Why This Is Different

Sustainability commitments in fashion have historically been voluntary. 

Brands published targets, launched programmes, and used language that suggested environmental responsibility without being legally bound to prove it. This is not a criticism of every brand that made those efforts. It is an observation about how the system was structured.

When responsible practice is optional, it creates a competitive disadvantage for companies that invest in it. 

A brand building durable garments absorbs higher costs, whereas a brand that does not faces no penalty. The market has not reliably corrected this imbalance.

The ESPR is designed to end it. Once minimum design standards apply to every company selling in the EU, durability and recyclability stop being advantages that some brands choose to offer. They become the baseline that every brand must meet.

What Changes for Fashion Specifically

From 19 July 2026, large companies cannot destroy unsold clothing, accessories, or footwear. Medium-sized companies follow in 2030.

Alongside this, companies must disclose how much unsold product they destroy and why. A standardised format for these disclosures has already been adopted. Brands that have relied on incineration as a disposal route will now need to account for it publicly.

Textile-specific design rules are expected by late 2026 or early 2027. These will likely set minimum standards for durability, recyclability, and recycled content. Blended fabrics that cannot be cleanly separated at end of life will face increasing pressure.

Every textile product sold in the EU will also carry a Digital Product Passport. It's a digital record of its material composition, origin, and environmental data, making that information accessible across the entire supply chain. 

A centralised registry for these passports is due this month. The DPP is not just a compliance tool. It makes supply chain information available to buyers, regulators, and recyclers in a way that has not existed before.

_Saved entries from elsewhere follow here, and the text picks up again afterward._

(** * Rupture sampling and UCERF classical hazard: a shallow embedding

    The development follows three source files of the engine:
    - [openquake/hazardlib/source/base.py]   (rupture sampling),
    - [openquake/hazardlib/gsim/multi.py]    (the composite GMPE),
    - [openquake/calculators/ucerf_classical.py] (the per-chunk hazard task
      and the conversion of a UCERF source node).

    Generators are embedded as the finite list of the items they yield when
    they are run to exhaustion, together with the state of the process-wide
    random generator they leave behind.  The debugging [print] calls of the
    source write to standard output only and are left out. *)

From Stdlib Require Import ZArith QArith Qcanon Qround String List Lia Lqa.
From stdpp Require Import base tactics option list vector numbers strings gmap.

Local Open Scope Z_scope.
Local Open Scope nat_scope.

(** ** Python results *)

Inductive Exception : Type :=
| AssertionError (msg : string)
| ValueError (msg : string)
| KeyError (key : string).

(** The outcome of a call: a returned value, the implicit [None] of a
    function that falls off its end, or a raised exception. *)
Inductive PyResult (A : Type) : Type :=
| Return (a : A)
| ReturnNone
| Raise (e : Exception).
Arguments Return {A} a.
Arguments ReturnNone {A}.
Arguments Raise {A} e.

(** ** Floating-point numbers and numpy's process-wide random state *)

(** The operations of float64 that the sources use.  [of_int] is the
    conversion that numpy applies when an integer meets a float.  The
    comparison [a > b] of the source is [fltb b a], [a >= b] is
    [fleb b a] and [a != b] is [negb (feqb a b)].  The only law is that
    [<] is asymmetric, which holds for every pair of float64 values, NaN
    included. *)
Class Float (F : Type) : Type := {
  fmul : F -> F -> F;
  fsub : F -> F -> F;
  fexp : F -> F;
  flog : F -> F;
  loggamma : F -> F;
  of_int : Z -> F;
  fltb : F -> F -> bool;
  fleb : F -> F -> bool;
  feqb : F -> F -> bool;
  fltb_asym : forall x y, fltb x y = true -> fltb y x = false
}.

(** [numpy.random]: the state [G] is global to the process.  Seeding with
    an integer fixes the state whatever it was; seeding with [None] takes
    fresh entropy, modelled as an unknown function of the old state.
    [np_choice m] is [numpy.random.choice(m + 1)]: its result lies in
    [[0, m]]; [numpy.random.choice(0)] raises [ValueError]. *)
Class RandomState (F G : Type) : Type := {
  np_seed : Z -> G;
  np_seed_entropy : G -> G;
  np_poisson : F -> G -> nat * G;
  np_random : G -> F * G;
  np_choice : forall m : nat, G -> fin (S m) * G
}.

Section NumpyVectorised.
Context {F G : Type} `{!RandomState F G}.

(** [numpy.random.poisson(lam)] on an array: one draw per element. *)
Fixpoint np_poisson_array (lam : list F) (g : G) : list nat * G :=
  match lam with
  | [] => ([], g)
  | l :: lam' =>
      let '(k, g1) := np_poisson l g in
      let '(ks, g2) := np_poisson_array lam' g1 in
      (k :: ks, g2)
  end.

(** [numpy.random.random(n)]: an array of [n] uniform draws. *)
Fixpoint np_random_array (n : nat) (g : G) : vec F n * G :=
  match n with
  | 0 => ([#], g)
  | S n' =>
      let '(a, g1) := np_random g in
      let '(v, g2) := np_random_array n' g1 in
      (a ::: v, g2)
  end.
End NumpyVectorised.

(** ** [source/base.py]: sources, ruptures and the samplers *)

Section SourceBase.
Context {F G : Type} `{!Float F} `{!RandomState F G}.
(** Rupture surfaces are built by the geometry layer and only passed on. *)
Context {Surface : Type}.

Record Point : Type := mkPoint {
  latitude : F; longitude : F; depth : F
}.

Record NodalPlane : Type := mkNodalPlane {
  strike : F; dip : F; np_rake : F
}.

(** [PoissonTOM]; an instance is always truthy. *)
Record TOM : Type := mkTOM { time_span : F }.

(** A rupture object.  [rup_id] and [idx] are the attributes that the
    samplers assign; [probs_occur] is the occurrence-count distribution a
    non-parametric rupture carries. *)
Record Rupture : Type := mkRupture {
  rup_id : option Z;
  idx : option nat;
  mag : F;
  rake : F;
  rup_tectonic_region_type : string;
  hypocenter : Point;
  surface : Surface;
  occurrence_rate : F;
  rup_temporal_occurrence_model : option TOM;
  probs_occur : list F
}.

Definition set_rup_id (i : Z) (r : Rupture) : Rupture :=
  mkRupture (Some i) (idx r) (mag r) (rake r) (rup_tectonic_region_type r)
    (hypocenter r) (surface r) (occurrence_rate r)
    (rup_temporal_occurrence_model r) (probs_occur r).

Definition set_idx (i : nat) (r : Rupture) : Rupture :=
  mkRupture (rup_id r) (Some i) (mag r) (rake r) (rup_tectonic_region_type r)
    (hypocenter r) (surface r) (occurrence_rate r)
    (rup_temporal_occurrence_model r) (probs_occur r).

(** [ParametricProbabilisticRupture(mag, rake, trt, hypocenter, surface,
    occurrence_rate, temporal_occurrence_model)]. *)
Definition ParametricProbabilisticRupture (m rk : F) (trt : string)
    (hc : Point) (sfc : Surface) (rate : F) (tom : TOM) : Rupture :=
  mkRupture None None m rk trt hc sfc rate (Some tom) [].

(** The two methods of a non-parametric rupture that the sampler calls;
    the rupture classes are defined outside the files at hand.
    [sample_number_of_occurrences rup n] is an array of [n] counts. *)
Context (sample_number_of_occurrences :
           Rupture -> forall n : nat, G -> vec nat n * G).
Context (proba_number_of_occurrences : Rupture -> nat -> F).

(** [grp_id] is an integer or a sequence of integers. *)
Inductive GrpId : Type :=
| GrpInt (i : Z)
| GrpSeq (l : list Z).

Producer responsibility schemes are also being updated across EU member states to align with ESPR. Under these schemes, brands will pay fees based on the sustainability profile of their products. Products that are harder to repair or recycle will cost more to put on the market.

The Scale of What Is Being Addressed

Did you know 4-9% of unsold textiles in Europe are destroyed each year before ever being worn. 

This generates an estimated 5.6 million tonnes of CO2 emissions, roughly equivalent to Sweden's total net emissions in 2021. These are not abstract figures. They represent production that consumed materials, water, labour, and energy and resulted in nothing.

The ESPR aims to reduce primary resource consumption across all covered sectors by up to 132 million tonnes of oil equivalent annually by 2030. 

What Traditional Craft Already Knows

Indian artisan traditions have always worked with natural fibres, single-material construction, and techniques built for longevity. A handwoven cotton textile can be composted. 

A naturally dyed fabric does not introduce synthetic chemicals into water systems. Garments made using traditional construction methods often outlast machine-made alternatives by years. These qualities are not innovations in craft. They are simply how things were made.

The ESPR asks the industrial system to move toward what artisan production has always represented: objects designed to last, to be repairable, and to return to the earth without harm.

That said, the regulation also introduces requirements that will affect the full supply chain, including importers selling into the EU. Manufacturers will be required to measure and disclose how resource-heavy their production processes are. Many artisan clusters in India operate outside formal documentation systems. 

The Digital Product Passport will create demand for that data, and brands sourcing from artisan producers will need to work toward capturing it.

The Floor Has Changed

The ESPR is still being implemented. Textile-specific rules are in development, and enforcement will build over time.

What is already clear is that the rules of the EU market have shifted permanently. Circularity is no longer a brand strategy that ambitious companies pursue. It is the minimum from which all companies must now operate. What remains to be seen is how the industry catches up.

This Was Always the Standard

At TuDuGu, we work with makers who have never built for disposal. The craft they carry is already done circular in the way the EU is now seeking to mandate. They are made from natural materials, designed to last, and traceable to the hands that produced it. And it is simply what good craft has always looked like.